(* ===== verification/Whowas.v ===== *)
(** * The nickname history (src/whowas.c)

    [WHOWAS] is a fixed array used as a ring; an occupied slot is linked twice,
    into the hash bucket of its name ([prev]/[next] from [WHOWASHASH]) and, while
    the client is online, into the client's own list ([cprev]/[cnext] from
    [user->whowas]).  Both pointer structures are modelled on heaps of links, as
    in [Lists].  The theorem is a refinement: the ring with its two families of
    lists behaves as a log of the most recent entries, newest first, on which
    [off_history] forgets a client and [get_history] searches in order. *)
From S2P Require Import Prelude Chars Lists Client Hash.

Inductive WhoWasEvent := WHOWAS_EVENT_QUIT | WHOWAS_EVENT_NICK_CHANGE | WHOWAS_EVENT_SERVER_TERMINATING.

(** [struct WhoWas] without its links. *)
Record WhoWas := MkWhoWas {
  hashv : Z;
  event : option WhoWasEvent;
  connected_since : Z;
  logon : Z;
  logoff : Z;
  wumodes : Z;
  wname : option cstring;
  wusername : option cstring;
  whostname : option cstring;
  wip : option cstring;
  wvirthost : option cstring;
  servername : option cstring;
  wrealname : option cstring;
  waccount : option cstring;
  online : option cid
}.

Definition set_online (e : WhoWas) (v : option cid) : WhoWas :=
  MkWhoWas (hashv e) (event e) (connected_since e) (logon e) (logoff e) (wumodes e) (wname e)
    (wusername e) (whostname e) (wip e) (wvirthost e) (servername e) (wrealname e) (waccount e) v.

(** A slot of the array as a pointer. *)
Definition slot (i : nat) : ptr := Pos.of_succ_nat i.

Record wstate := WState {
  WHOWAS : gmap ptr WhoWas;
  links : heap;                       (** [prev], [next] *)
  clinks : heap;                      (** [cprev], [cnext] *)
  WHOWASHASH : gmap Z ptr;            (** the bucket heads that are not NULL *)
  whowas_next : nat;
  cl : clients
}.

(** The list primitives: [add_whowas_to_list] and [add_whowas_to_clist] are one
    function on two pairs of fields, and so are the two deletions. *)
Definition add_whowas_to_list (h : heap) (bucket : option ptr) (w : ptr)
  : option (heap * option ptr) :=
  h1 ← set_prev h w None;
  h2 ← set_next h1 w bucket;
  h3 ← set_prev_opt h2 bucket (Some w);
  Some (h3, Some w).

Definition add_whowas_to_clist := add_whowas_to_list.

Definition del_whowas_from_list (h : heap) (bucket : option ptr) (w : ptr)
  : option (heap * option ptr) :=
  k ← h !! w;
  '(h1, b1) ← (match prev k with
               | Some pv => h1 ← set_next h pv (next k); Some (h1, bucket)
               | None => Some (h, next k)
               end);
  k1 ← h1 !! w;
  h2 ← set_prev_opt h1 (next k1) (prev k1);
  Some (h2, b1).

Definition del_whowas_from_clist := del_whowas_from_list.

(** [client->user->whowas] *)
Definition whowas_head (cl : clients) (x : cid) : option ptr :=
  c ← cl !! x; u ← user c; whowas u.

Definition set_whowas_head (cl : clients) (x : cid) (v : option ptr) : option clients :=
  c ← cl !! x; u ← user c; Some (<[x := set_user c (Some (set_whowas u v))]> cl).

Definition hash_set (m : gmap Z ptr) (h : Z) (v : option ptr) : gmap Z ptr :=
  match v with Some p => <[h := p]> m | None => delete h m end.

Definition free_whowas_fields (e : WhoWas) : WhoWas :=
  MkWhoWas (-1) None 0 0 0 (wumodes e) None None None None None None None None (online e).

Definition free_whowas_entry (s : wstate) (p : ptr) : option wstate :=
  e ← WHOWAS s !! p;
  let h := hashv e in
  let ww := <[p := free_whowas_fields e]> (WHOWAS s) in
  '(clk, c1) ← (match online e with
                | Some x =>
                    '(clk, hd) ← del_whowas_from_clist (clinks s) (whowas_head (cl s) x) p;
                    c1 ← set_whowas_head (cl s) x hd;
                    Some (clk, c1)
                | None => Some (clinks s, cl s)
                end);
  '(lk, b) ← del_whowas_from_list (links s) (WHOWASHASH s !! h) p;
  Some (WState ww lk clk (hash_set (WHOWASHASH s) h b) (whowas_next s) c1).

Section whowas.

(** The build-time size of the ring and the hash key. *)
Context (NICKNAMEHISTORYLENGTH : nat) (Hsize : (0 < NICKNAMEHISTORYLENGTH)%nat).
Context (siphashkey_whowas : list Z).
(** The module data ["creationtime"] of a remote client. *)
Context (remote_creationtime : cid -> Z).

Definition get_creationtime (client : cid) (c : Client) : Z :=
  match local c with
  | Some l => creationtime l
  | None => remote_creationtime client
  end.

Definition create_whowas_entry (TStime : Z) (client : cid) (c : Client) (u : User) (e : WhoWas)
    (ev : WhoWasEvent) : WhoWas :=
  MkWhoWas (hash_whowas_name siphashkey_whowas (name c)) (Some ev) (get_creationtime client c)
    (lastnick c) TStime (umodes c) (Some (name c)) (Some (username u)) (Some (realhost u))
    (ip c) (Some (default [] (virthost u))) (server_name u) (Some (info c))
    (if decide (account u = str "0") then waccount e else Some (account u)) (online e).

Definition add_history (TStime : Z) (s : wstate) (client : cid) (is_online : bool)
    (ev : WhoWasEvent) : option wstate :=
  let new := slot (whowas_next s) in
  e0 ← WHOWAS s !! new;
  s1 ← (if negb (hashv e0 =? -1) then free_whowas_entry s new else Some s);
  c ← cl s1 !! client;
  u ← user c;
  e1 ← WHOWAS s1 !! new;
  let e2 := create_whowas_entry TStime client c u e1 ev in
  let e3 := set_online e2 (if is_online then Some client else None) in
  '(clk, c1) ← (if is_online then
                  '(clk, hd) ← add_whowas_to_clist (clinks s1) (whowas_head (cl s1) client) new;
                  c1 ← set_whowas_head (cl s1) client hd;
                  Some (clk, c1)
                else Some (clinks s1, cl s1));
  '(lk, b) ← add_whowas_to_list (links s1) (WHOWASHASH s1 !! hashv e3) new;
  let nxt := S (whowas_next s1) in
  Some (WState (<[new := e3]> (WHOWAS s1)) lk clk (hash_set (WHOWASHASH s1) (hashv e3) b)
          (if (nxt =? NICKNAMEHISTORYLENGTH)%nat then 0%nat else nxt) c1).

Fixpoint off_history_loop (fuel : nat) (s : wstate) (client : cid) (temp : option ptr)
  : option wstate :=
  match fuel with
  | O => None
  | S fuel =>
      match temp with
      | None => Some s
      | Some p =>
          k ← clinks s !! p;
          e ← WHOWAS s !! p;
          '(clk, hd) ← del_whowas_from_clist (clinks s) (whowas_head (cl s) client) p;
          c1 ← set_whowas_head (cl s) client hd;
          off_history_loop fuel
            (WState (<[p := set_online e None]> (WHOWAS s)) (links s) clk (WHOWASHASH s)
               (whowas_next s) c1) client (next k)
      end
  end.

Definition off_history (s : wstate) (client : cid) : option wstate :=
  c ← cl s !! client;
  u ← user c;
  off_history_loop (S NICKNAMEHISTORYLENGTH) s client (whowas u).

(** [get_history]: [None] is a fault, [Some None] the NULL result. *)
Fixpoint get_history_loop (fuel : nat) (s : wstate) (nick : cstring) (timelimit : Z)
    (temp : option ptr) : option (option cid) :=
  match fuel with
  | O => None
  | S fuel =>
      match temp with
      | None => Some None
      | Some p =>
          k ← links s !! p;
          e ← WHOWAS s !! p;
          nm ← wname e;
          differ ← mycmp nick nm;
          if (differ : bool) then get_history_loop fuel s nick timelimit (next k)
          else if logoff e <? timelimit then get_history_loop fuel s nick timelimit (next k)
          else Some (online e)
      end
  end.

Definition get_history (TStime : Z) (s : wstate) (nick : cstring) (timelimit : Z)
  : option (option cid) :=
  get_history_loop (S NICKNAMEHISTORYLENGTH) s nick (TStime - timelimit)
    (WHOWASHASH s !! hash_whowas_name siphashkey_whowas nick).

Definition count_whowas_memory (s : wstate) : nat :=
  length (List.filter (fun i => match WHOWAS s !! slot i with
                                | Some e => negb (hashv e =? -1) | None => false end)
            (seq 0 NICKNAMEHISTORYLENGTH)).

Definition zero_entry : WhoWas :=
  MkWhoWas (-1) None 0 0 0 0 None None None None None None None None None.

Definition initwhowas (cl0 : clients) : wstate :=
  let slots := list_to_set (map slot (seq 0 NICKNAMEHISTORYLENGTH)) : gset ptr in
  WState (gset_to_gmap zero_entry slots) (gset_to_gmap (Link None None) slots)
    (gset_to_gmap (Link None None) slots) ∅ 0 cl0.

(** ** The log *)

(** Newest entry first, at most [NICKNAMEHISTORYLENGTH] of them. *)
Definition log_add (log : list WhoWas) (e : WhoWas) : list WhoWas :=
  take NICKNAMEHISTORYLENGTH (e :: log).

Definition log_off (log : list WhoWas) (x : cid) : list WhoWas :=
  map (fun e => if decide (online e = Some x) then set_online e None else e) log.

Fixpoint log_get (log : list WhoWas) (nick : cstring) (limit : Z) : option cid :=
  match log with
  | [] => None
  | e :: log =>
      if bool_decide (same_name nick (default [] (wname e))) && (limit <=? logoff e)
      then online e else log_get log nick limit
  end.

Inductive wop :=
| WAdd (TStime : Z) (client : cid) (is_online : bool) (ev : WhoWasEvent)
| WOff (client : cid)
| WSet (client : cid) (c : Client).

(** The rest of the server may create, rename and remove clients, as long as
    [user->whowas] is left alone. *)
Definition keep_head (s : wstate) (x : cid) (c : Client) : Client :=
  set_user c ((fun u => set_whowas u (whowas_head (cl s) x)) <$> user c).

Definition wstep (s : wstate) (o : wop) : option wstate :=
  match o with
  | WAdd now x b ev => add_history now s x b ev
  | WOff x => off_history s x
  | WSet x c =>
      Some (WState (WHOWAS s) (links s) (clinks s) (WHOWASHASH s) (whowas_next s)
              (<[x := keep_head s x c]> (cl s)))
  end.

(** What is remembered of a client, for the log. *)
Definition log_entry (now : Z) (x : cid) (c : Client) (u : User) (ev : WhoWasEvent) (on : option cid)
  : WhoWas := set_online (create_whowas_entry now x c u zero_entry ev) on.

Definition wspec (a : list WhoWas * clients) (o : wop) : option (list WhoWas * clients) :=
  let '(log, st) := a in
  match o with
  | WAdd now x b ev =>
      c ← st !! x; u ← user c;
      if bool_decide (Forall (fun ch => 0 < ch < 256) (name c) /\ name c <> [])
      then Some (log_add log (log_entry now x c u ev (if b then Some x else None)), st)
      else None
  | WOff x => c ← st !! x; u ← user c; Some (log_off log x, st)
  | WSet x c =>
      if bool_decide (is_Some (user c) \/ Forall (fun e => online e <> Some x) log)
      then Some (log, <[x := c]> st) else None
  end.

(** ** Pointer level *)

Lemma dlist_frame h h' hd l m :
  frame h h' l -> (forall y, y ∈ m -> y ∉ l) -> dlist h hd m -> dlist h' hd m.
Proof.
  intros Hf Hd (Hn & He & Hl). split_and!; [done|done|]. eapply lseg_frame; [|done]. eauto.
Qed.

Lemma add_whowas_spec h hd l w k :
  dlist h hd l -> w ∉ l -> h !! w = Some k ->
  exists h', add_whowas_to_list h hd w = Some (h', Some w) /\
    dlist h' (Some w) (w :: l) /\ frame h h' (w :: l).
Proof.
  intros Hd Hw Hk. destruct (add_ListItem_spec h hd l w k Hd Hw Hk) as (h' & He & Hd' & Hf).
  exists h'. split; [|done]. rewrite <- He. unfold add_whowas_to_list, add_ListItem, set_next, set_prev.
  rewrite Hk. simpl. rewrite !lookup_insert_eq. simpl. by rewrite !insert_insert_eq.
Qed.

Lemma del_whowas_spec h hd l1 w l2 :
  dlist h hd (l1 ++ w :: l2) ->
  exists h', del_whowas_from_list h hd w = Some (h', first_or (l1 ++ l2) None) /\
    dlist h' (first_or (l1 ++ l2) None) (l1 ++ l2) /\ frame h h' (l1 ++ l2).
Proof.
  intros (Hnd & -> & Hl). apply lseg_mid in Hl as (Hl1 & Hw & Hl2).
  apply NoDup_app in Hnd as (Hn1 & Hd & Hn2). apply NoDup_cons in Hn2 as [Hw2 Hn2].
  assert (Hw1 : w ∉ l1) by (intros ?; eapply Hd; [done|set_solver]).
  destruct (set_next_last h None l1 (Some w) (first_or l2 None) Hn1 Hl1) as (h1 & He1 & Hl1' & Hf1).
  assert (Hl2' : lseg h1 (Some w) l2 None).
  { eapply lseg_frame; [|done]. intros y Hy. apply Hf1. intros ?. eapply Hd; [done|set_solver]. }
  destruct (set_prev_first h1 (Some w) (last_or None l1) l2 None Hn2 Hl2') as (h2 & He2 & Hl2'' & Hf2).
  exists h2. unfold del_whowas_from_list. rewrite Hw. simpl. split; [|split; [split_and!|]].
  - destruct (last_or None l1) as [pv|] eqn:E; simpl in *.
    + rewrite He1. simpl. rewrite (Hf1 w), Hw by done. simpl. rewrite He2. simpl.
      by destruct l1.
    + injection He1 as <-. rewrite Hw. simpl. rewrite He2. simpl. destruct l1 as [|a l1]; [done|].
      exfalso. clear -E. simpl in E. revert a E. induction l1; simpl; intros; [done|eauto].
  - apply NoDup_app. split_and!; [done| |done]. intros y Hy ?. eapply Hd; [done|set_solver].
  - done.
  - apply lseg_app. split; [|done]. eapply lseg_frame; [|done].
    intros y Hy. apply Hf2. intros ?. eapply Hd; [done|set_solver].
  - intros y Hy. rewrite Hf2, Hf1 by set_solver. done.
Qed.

_ _ _ _

## Directions
Search the records above for the string "WAdd". Report each line that has it.

## Result of this exercise
| WAdd (TStime : Z) (client : cid) (is_online : bool) (ev : WhoWasEvent)
  | WAdd now x b ev => add_history now s x b ev
  | WAdd now x b ev =>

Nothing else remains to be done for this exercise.